Two of the seven million dollar challenges that have baffled for more than a century may be close to being solved

Tim Radford, science editor
Tuesday September 7, 2004
The Guardian

Mathematicians could be on the verge of solving two separate million dollar problems. If they are right - still a big if - and somebody really has cracked the so-called Riemann hypothesis, financial disaster might follow. Suddenly all cryptic codes could be breakable. No internet transaction would be safe.
On the other hand, if somebody has already sorted out the so-called Poincaré conjecture, then scientists will understand something profound about the nature of spacetime, experts told the British Association science festival in Exeter yesterday.

Both problems have stood for a century or more. Each is almost dizzyingly arcane: the problems themselves are beyond simple explanation, and the candidate answers published on the internet are so intractable that they could baffle the biggest brains in the business for many months.

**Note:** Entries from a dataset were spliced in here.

Inductive Expr (FL : Type) :=
| Var (v : Ident)
| BVar (v : Ident) (u : nat)
| LitExpr (l : Literal FL)
| ReturnExpr (e : Expr FL)
| PrefixExpr (p : Prefix) (e : Expr FL)
| InfixExpr (op : Infix) (e1 e2 : Expr FL)
| BlockExpr (b : Block) (es : list (Expr FL))
| Let (vs : list string) (e1 e2 : Expr FL)
| IterExpr (op : Iter) (vs : list string) (e1 e2 : Expr FL) (acc : option (string * Expr FL))
| Closure (v : Ident) (e : Expr FL)
| IfExpr (cond consequence : Expr FL) (alternative : option (Expr FL))
| IfMatchExpr (variables : list string) (matches : list (Expr FL * Pattern))
    (consequence : Expr FL) (alternative : option (Expr FL))
| IfSomeMatchExpr (expr consequence : Expr FL) (alternative : option (Expr FL))
| CallExpr (function : string) (arguments : list (Expr FL)) (is_async : bool).
Arguments Var {FL} v.
Arguments BVar {FL} v u.
Arguments LitExpr {FL} l.
Arguments ReturnExpr {FL} e.
Arguments PrefixExpr {FL} p e.
Arguments InfixExpr {FL} op e1 e2.
Arguments BlockExpr {FL} b es.
Arguments Let {FL} vs e1 e2.
Arguments IterExpr {FL} op vs e1 e2 acc.
Arguments Closure {FL} v e.
Arguments IfExpr {FL} cond consequence alternative.
Arguments IfMatchExpr {FL} variables matches consequence alternative.
Arguments IfSomeMatchExpr {FL} expr consequence alternative.
Arguments CallExpr {FL} function arguments is_async.

Definition OForall {A} (P : A -> Prop) (o : option A) : Prop :=
  match o with Some x => P x | None => True end.

(** ** Induction *)
Section expr_ind.
Context {FL : Type} (P : Expr FL -> Prop).
Hypothesis HVar : forall v, P (Var v).
Hypothesis HBVar : forall v u, P (BVar v u).
Hypothesis HLit : forall l, P (LitExpr l).
Hypothesis HReturn : forall e, P e -> P (ReturnExpr e).
Hypothesis HPrefix : forall p e, P e -> P (PrefixExpr p e).
Hypothesis HInfix : forall op e1 e2, P e1 -> P e2 -> P (InfixExpr op e1 e2).
Hypothesis HBlock : forall b es, Forall P es -> P (BlockExpr b es).
Hypothesis HLet : forall vs e1 e2, P e1 -> P e2 -> P (Let vs e1 e2).
Hypothesis HIter : forall op vs e1 e2 acc,
  P e1 -> P e2 -> OForall (fun a => P a.2) acc -> P (IterExpr op vs e1 e2 acc).
Hypothesis HClosure : forall v e, P e -> P (Closure v e).
Hypothesis HIf : forall c e a, P c -> P e -> OForall P a -> P (IfExpr c e a).
Hypothesis HIfMatch : forall vs ms e a,
  Forall (fun m => P m.1) ms -> P e -> OForall P a -> P (IfMatchExpr vs ms e a).
Hypothesis HIfSome : forall c e a, P c -> P e -> OForall P a -> P (IfSomeMatchExpr c e a).
Hypothesis HCall : forall f args b, Forall P args -> P (CallExpr f args b).

Fixpoint Expr_ind' (e : Expr FL) : P e :=
  let all := fix all (l : list (Expr FL)) : Forall P l :=
    match l with
    | [] => Forall_nil_2 P
    | x :: l' => Forall_cons_2 P x l' (Expr_ind' x) (all l')
    end in
  let opt (o : option (Expr FL)) : OForall P o :=
    match o with Some x => Expr_ind' x | None => I end in
  match e with
  | Var v => HVar v
  | BVar v u => HBVar v u
  | LitExpr l => HLit l
  | ReturnExpr e => HReturn e (Expr_ind' e)
  | PrefixExpr p e => HPrefix p e (Expr_ind' e)
  | InfixExpr op e1 e2 => HInfix op e1 e2 (Expr_ind' e1) (Expr_ind' e2)
  | BlockExpr b es => HBlock b es (all es)
  | Let vs e1 e2 => HLet vs e1 e2 (Expr_ind' e1) (Expr_ind' e2)
  | IterExpr op vs e1 e2 acc =>
    HIter op vs e1 e2 acc (Expr_ind' e1) (Expr_ind' e2)
      (match acc with Some (n, a) => Expr_ind' a | None => I end)
  | Closure v e => HClosure v e (Expr_ind' e)
  | IfExpr c e a => HIf c e a (Expr_ind' c) (Expr_ind' e) (opt a)
  | IfMatchExpr vs ms e a =>
    HIfMatch vs ms e a
      ((fix go (l : list (Expr FL * Pattern)) : Forall (fun m => P m.1) l :=
          match l with
          | [] => Forall_nil_2 _
          | m :: l' => Forall_cons_2 _ m l' (Expr_ind' m.1) (go l')
          end) ms)
      (Expr_ind' e) (opt a)
  | IfSomeMatchExpr c e a => HIfSome c e a (Expr_ind' c) (Expr_ind' e) (opt a)
  | CallExpr f args b => HCall f args b (all args)
  end.
End expr_ind.

Module Expr.
Section expr.
Context {FL : Type}.
Notation Expr := (Expr FL).

(** The traversal under binders: [on_var] and [on_bvar] say what becomes of
    a variable and of an index at the given depth. *)
Section traverse.
Variable on_var : nat -> Ident -> Expr.
Variable on_bvar : nat -> Ident -> nat -> Expr.

Fixpoint traverse (d : nat) (e : Expr) : Expr :=
  match e with
  | Var v => on_var d v
  | BVar v u => on_bvar d v u
  | LitExpr l => LitExpr l
  | ReturnExpr e => ReturnExpr (traverse d e)
  | PrefixExpr p e => PrefixExpr p (traverse d e)
  | InfixExpr op e1 e2 => InfixExpr op (traverse d e1) (traverse d e2)
  | BlockExpr b es => BlockExpr b (map (traverse d) es)
  | Let vs e1 e2 => Let vs (traverse d e1) (traverse d e2)
  | IterExpr op vs e1 e2 acc =>
    IterExpr op vs (traverse d e1) (traverse d e2)
      (option_map (fun a => (a.1, traverse d a.2)) acc)
  | Closure v e => Closure v (traverse (S d) e)
  | IfExpr c e a => IfExpr (traverse d c) (traverse d e) (option_map (traverse d) a)
  | IfMatchExpr vs ms e a =>
    IfMatchExpr vs (map (fun m => (traverse d m.1, m.2)) ms) (traverse d e)
      (option_map (traverse d) a)
  | IfSomeMatchExpr c e a =>
    IfSomeMatchExpr (traverse d c) (traverse d e) (option_map (traverse d) a)
  | CallExpr f args b => CallExpr f (map (traverse d) args) b
  end.
End traverse.

(** The conjunction of a test on the variables and indices. *)
Section test.
Variable on_var : nat -> Ident -> bool.
Variable on_bvar : nat -> Ident -> nat -> bool.

Fixpoint forall_vars (d : nat) (e : Expr) : bool :=
  let opt (a : option Expr) := match a with Some a => forall_vars d a | None => true end in
  match e with
  | Var v => on_var d v
  | BVar v u => on_bvar d v u
  | LitExpr _ => true
  | ReturnExpr e | PrefixExpr _ e => forall_vars d e
  | InfixExpr _ e1 e2 | Let _ e1 e2 => forall_vars d e1 && forall_vars d e2
  | BlockExpr _ es => forallb (forall_vars d) es
  | IterExpr _ _ e1 e2 acc =>
    forall_vars d e1 && forall_vars d e2 &&
    match acc with Some (_, a) => forall_vars d a | None => true end
  | Closure _ e => forall_vars (S d) e
  | IfExpr c e a | IfSomeMatchExpr c e a => forall_vars d c && forall_vars d e && opt a
  | IfMatchExpr _ ms e a => forallb (fun m => forall_vars d m.1) ms && forall_vars d e && opt a
  | CallExpr _ args _ => forallb (forall_vars d) args
  end.
End test.

Definition is_free (u : nat) (e : Expr) : bool :=
  forall_vars (fun _ _ => true) (fun d _ j => negb (Nat.eqb j d)) u e.

(** The increment is one whatever [i] is. *)
Definition shift (i d : nat) (e : Expr) : Expr :=
  if Nat.eqb i 0 then e
  else traverse (fun _ v => Var v)
         (fun d v j => if Nat.leb d j then BVar v (j + 1) else BVar v j) d e.

Definition subst (i : nat) (u : Expr) (downgrade : bool) (e : Expr) : Expr :=
  traverse (fun _ v => Var v)
    (fun i v j =>
       match Nat.compare j i with
       | Lt => BVar v j
       | Eq => if downgrade then shift i 0 u else u
       | Gt => BVar v (if downgrade then j - 1 else j)
       end) i e.

Definition apply (e u : Expr) : result Expr Error :=
  match e with
  | Closure _ e => Ok (subst 0 u true e)
  | _ => Err (error_new "apply: expression is not a closure")
  end.

Definition abs (i : nat) (v : string) (e : Expr) : Expr :=
  traverse (fun i id => if String.eqb id v then BVar id i else Var id) (fun _ id j => BVar id j) i e.

Definition closure_expr (v : string) (e : Expr) : Expr :=
  if String.eqb v "_" then e else Closure v (abs 0 v e).

(** [for s in v.iter().rev() { c = c.closure_expr(s) }] *)
Definition close_all (vs : list string) (e : Expr) : Expr := foldr closure_expr e vs.

Definition let_expr (vs : list string) (e : Expr) (self : Expr) : Expr :=
  if bool_decide (vs = ["_"]) then BlockExpr BBlock [e; self]
  else Let vs e (close_all vs self).

Definition iter_expr (op : Iter) (vs : list string) (e : Expr) (acc : option (string * Expr)) (self : Expr)
    : Expr :=
  let c := close_all vs self in
  IterExpr op vs e (match acc with Some (n, _) => closure_expr n c | None => c end) acc.

(** Substitution that keeps the leading closures. *)
Fixpoint psubst (i : nat) (u : Expr) (e : Expr) : Expr :=
  match e with
  | Closure v e => Closure v (psubst i u e)
  | _ => subst i u true e
  end.

Fixpoint propagate_subst (i j : nat) (u : Expr) (e : Expr) : Expr :=
  match e with
  | Closure v e =>
    match j with
    | O => psubst i u e
    | S j' => Closure v (propagate_subst i j' u e)
    end
  | _ => psubst i u e
  end.

(** Below zero the index underflows: a panic when overflow is checked;
    otherwise it wraps to a depth that no expression has. *)
Fixpoint at_depth `{Profile} (i : nat) (e : Expr) : Outcome (option Expr) :=
  match e with
  | Closure _ e =>
    match i with
    | O => if overflow_checks then Panic else Val None
    | S i' => at_depth i' e
    end
  | _ => Val (match i with O => Some e | S _ => None end)
  end.

Definition bvar (v : string) (u : nat) : Expr := BVar v u.
Definition none : Expr := LitExpr Literal.none.
Definition some (l : Literal FL) : Expr := LitExpr (Literal.some l).
Definition call (f : string) (args : list Expr) : Expr := CallExpr f args false.

Definition is_return (e : Expr) : bool := match e with ReturnExpr _ => true | _ => false end.
Definition strip_return (e : Expr) : Expr := match e with ReturnExpr r => r | _ => e end.

Fixpoint literal_vector (args : list Expr) : result (list (Literal FL)) Error :=
  match args with
  | [] => Ok []
  | LitExpr l :: args' =>
    match literal_vector args' with Ok v => Ok (l :: v) | Err e => Err e end
  | _ => Err (error_new "arg is not a literal")
  end.

(** All indices are below the depth plus [k]. *)
Definition lc (k : nat) (e : Expr) : bool :=
  forall_vars (fun _ _ => true) (fun d _ j => Nat.ltb j d) k e.

(** The free variables satisfy [p]. *)
Definition fv_ok (p : string -> bool) (e : Expr) : bool :=
  forall_vars (fun _ v => p v) (fun _ _ _ => true) 0 e.

(** Results of evaluation: a literal, possibly returned. *)
Fixpoint is_value (e : Expr) : bool :=
  match e with LitExpr _ => true | ReturnExpr e => is_value e | _ => false end.

(** Named substitution: the reference for closing and applying. *)
Definition replace (v : string) (u : Expr) (e : Expr) : Expr :=
  traverse (fun _ id => if String.eqb id v then u else Var id) (fun _ id j => BVar id j) 0 e.
End expr.
End Expr.

(** ** Laws of the traversals *)

Section traverse_laws.
Context {FL : Type}.
Implicit Types (e u : Expr FL).

Lemma option_map_ext {A B} (f g : A -> B) o :
  OForall (fun x => f x = g x) o -> option_map f o = option_map g o.
Proof. destruct o; simpl; congruence. Qed.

They are two of the seven "millennium problems" and four years ago the Clay Mathematics Institute in the US offered $1m (£563,000) to anyone who could solve even one of these seven. The hypothesis formulated by Georg Friedrich Bernhard Riemann in 1859, according to Marcus du Sautoy of Oxford University, is the holy grail of mathematics. "Most mathematicians would trade their soul with Mephistopheles for a proof," he said.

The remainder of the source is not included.